Directions for this task: Please keep to the lines below from the one with "Definition font_psf : list" through the one with "0000c66c386cc6000000cccccc7c0cf80000fc983064fc001c3030e030301c00", and restate them word for word, ends included.

··· Supplied data ···

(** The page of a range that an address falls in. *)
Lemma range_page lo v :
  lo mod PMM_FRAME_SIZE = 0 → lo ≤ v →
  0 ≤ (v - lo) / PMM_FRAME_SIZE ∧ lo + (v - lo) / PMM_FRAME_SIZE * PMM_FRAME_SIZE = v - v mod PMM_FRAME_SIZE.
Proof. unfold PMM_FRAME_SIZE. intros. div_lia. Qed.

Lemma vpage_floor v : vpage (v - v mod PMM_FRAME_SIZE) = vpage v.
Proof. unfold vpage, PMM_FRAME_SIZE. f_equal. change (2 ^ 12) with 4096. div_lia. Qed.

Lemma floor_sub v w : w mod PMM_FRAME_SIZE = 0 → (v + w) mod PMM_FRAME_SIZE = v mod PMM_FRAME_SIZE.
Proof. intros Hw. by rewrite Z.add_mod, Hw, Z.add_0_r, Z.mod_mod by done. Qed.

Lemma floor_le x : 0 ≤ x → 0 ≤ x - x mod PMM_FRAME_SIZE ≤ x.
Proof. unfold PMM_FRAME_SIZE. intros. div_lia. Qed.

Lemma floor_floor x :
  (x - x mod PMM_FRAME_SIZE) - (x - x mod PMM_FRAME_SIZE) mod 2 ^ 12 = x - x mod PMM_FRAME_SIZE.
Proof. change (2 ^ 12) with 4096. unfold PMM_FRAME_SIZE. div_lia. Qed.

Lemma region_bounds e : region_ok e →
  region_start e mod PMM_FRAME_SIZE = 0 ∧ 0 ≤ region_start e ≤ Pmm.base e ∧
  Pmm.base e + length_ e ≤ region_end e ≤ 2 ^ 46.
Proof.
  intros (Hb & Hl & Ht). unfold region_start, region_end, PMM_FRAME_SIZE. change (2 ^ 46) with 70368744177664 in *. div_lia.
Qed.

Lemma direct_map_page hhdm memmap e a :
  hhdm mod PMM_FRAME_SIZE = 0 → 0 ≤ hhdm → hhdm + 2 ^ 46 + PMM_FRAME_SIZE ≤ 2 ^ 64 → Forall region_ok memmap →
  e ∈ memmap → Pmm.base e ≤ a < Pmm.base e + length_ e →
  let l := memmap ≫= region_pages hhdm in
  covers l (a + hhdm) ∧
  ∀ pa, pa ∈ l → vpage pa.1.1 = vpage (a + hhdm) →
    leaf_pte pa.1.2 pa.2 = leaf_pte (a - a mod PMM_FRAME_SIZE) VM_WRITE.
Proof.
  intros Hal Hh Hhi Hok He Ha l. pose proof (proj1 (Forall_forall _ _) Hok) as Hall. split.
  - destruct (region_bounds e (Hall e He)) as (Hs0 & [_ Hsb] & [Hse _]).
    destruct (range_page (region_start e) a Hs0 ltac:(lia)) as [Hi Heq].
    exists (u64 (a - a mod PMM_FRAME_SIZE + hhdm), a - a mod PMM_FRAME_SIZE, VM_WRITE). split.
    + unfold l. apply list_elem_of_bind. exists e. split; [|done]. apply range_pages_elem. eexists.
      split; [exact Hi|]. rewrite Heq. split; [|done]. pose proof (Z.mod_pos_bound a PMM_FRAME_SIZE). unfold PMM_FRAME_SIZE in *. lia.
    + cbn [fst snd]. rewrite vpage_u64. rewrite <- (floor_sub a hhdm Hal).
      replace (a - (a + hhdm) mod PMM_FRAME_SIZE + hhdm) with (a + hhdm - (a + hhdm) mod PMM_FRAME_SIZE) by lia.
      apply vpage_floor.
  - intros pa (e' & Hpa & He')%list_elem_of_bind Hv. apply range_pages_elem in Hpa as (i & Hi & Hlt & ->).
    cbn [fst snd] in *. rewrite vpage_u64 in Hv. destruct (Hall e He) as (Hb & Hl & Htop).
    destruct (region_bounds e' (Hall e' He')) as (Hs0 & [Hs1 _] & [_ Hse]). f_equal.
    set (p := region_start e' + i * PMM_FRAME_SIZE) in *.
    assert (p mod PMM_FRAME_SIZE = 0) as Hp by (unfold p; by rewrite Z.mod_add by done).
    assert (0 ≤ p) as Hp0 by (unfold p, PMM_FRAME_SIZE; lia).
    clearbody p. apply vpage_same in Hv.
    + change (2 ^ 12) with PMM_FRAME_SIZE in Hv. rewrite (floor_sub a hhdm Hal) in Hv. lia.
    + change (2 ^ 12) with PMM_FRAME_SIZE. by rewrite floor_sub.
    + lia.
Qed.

···
··· Supplied data ···

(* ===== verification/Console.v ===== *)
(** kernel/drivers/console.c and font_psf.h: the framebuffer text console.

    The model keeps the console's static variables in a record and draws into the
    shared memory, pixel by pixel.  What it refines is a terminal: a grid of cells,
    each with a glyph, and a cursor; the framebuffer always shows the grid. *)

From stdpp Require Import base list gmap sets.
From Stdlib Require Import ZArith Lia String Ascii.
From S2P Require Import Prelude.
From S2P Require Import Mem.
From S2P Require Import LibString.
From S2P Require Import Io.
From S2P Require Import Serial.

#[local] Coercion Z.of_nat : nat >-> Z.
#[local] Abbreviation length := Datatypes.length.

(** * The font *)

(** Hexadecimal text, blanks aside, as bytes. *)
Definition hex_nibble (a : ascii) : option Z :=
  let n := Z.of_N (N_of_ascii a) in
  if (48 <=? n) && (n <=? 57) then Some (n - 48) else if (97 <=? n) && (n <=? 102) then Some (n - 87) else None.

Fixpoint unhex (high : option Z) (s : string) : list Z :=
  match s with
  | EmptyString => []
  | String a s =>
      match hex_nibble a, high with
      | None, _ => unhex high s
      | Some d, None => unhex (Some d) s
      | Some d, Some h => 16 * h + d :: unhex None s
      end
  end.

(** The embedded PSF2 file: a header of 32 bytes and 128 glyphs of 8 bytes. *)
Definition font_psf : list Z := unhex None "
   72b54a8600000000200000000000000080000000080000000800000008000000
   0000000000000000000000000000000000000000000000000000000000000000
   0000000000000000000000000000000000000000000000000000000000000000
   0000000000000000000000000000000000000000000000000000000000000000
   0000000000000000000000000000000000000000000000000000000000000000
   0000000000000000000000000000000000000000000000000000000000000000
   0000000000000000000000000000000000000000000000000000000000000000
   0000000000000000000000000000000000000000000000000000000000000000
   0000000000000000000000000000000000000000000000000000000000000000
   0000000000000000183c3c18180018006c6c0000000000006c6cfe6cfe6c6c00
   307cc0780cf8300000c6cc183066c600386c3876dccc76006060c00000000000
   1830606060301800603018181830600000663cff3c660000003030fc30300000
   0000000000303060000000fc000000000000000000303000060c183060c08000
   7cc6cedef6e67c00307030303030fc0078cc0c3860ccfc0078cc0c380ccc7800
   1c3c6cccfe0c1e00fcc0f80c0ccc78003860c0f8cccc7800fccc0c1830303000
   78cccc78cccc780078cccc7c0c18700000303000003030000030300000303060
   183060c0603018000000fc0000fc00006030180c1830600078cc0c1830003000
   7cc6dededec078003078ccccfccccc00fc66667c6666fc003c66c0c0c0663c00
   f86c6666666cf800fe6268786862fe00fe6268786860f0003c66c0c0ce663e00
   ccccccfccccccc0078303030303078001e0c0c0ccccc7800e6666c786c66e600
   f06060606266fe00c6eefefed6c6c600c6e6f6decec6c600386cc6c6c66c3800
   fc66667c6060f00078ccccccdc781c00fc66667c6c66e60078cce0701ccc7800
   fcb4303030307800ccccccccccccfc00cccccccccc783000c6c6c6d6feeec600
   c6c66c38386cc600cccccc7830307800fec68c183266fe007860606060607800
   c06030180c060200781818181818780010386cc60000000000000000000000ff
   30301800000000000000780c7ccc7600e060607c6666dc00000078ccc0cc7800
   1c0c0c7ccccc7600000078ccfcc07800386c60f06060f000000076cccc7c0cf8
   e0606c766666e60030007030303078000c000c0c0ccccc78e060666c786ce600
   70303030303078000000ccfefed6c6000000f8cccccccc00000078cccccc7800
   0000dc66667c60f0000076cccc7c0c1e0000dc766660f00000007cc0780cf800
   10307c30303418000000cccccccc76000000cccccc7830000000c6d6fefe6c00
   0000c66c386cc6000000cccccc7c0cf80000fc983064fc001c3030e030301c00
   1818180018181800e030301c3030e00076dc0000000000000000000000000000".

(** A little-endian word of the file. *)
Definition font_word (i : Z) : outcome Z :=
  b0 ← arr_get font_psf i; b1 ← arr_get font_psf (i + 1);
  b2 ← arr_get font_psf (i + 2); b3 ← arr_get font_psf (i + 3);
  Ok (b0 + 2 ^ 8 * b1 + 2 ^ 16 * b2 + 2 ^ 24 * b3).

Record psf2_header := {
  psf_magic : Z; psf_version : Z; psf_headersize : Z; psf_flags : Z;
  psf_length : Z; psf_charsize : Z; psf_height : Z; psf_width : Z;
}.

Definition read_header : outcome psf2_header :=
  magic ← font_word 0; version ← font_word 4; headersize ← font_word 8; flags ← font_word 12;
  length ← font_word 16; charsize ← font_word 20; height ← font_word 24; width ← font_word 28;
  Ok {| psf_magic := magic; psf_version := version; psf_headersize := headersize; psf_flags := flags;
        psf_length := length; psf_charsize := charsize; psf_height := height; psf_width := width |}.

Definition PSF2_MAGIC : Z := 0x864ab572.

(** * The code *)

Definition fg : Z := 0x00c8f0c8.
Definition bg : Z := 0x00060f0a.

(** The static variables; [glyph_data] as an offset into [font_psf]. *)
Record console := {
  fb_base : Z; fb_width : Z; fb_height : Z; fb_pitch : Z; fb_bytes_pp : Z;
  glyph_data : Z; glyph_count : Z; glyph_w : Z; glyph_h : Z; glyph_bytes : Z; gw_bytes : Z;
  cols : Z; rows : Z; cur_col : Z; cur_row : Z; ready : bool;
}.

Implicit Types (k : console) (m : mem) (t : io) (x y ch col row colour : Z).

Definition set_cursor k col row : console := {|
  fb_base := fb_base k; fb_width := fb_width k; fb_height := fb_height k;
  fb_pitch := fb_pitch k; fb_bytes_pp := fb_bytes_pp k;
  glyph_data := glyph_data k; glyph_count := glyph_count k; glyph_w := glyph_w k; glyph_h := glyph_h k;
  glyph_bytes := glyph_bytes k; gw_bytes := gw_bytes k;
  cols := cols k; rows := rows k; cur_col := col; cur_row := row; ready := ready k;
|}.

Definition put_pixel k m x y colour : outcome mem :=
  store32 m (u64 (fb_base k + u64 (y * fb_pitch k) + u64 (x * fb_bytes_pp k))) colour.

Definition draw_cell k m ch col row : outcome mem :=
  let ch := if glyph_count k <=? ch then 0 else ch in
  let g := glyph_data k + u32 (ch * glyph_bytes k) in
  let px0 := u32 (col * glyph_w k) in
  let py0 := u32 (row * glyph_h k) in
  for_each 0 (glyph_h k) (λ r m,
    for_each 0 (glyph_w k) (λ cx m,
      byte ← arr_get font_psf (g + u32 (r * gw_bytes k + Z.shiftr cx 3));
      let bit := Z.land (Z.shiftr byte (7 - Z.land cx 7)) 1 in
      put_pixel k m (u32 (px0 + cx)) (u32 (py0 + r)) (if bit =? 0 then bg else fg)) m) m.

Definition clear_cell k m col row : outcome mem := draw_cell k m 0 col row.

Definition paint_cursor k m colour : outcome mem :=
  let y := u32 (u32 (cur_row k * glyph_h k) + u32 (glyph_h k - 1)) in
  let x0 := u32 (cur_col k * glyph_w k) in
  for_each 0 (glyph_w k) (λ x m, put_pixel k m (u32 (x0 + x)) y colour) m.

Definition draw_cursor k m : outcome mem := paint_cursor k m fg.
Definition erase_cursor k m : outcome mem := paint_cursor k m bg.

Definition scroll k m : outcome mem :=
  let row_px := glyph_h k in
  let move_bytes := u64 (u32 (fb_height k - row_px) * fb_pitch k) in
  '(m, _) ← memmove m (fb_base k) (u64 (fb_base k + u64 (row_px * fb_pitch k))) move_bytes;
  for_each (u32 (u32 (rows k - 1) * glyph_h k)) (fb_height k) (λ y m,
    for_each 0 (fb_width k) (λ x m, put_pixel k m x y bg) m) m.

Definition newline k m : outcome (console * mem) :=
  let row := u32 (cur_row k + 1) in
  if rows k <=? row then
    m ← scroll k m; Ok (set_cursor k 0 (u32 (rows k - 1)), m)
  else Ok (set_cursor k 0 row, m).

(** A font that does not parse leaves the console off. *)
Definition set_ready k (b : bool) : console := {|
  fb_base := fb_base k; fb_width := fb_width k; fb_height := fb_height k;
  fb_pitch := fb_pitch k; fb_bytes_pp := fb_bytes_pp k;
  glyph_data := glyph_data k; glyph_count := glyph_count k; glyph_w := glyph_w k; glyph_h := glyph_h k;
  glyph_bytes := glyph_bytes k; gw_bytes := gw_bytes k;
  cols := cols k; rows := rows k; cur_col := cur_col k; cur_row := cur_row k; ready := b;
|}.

···
··· Supplied data ···

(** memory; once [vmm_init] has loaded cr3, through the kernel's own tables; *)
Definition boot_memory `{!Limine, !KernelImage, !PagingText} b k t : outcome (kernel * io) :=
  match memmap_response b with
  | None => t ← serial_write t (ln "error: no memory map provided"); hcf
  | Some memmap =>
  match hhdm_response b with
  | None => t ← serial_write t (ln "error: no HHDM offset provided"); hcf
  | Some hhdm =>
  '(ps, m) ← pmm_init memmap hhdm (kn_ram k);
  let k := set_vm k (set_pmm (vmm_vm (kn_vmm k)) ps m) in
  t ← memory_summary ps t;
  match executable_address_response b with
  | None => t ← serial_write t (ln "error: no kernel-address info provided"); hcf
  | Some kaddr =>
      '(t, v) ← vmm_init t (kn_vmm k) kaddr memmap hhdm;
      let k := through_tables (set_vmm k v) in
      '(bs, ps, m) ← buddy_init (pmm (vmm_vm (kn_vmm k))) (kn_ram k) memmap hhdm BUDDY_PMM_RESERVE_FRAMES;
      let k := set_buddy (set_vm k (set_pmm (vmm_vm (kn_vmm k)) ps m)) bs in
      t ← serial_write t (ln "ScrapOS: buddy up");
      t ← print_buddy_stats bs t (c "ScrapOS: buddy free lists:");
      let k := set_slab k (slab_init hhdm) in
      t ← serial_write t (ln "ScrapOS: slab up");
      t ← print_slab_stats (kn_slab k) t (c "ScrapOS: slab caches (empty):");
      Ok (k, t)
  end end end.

···

Answer area:
Definition font_psf : list Z := unhex None "
   72b54a8600000000200000000000000080000000080000000800000008000000
   0000000000000000000000000000000000000000000000000000000000000000
   0000000000000000000000000000000000000000000000000000000000000000
   0000000000000000000000000000000000000000000000000000000000000000
   0000000000000000000000000000000000000000000000000000000000000000
   0000000000000000000000000000000000000000000000000000000000000000
   0000000000000000000000000000000000000000000000000000000000000000
   0000000000000000000000000000000000000000000000000000000000000000
   0000000000000000000000000000000000000000000000000000000000000000
   0000000000000000183c3c18180018006c6c0000000000006c6cfe6cfe6c6c00
   307cc0780cf8300000c6cc183066c600386c3876dccc76006060c00000000000
   1830606060301800603018181830600000663cff3c660000003030fc30300000
   0000000000303060000000fc000000000000000000303000060c183060c08000
   7cc6cedef6e67c00307030303030fc0078cc0c3860ccfc0078cc0c380ccc7800
   1c3c6cccfe0c1e00fcc0f80c0ccc78003860c0f8cccc7800fccc0c1830303000
   78cccc78cccc780078cccc7c0c18700000303000003030000030300000303060
   183060c0603018000000fc0000fc00006030180c1830600078cc0c1830003000
   7cc6dededec078003078ccccfccccc00fc66667c6666fc003c66c0c0c0663c00
   f86c6666666cf800fe6268786862fe00fe6268786860f0003c66c0c0ce663e00
   ccccccfccccccc0078303030303078001e0c0c0ccccc7800e6666c786c66e600
   f06060606266fe00c6eefefed6c6c600c6e6f6decec6c600386cc6c6c66c3800
   fc66667c6060f00078ccccccdc781c00fc66667c6c66e60078cce0701ccc7800
   fcb4303030307800ccccccccccccfc00cccccccccc783000c6c6c6d6feeec600
   c6c66c38386cc600cccccc7830307800fec68c183266fe007860606060607800
   c06030180c060200781818181818780010386cc60000000000000000000000ff
   30301800000000000000780c7ccc7600e060607c6666dc00000078ccc0cc7800
   1c0c0c7ccccc7600000078ccfcc07800386c60f06060f000000076cccc7c0cf8
   e0606c766666e60030007030303078000c000c0c0ccccc78e060666c786ce600
   70303030303078000000ccfefed6c6000000f8cccccccc00000078cccccc7800
   0000dc66667c60f0000076cccc7c0c1e0000dc766660f00000007cc0780cf800
   10307c30303418000000cccccccc76000000cccccc7830000000c6d6fefe6c00
   0000c66c386cc6000000cccccc7c0cf80000fc983064fc001c3030e030301c00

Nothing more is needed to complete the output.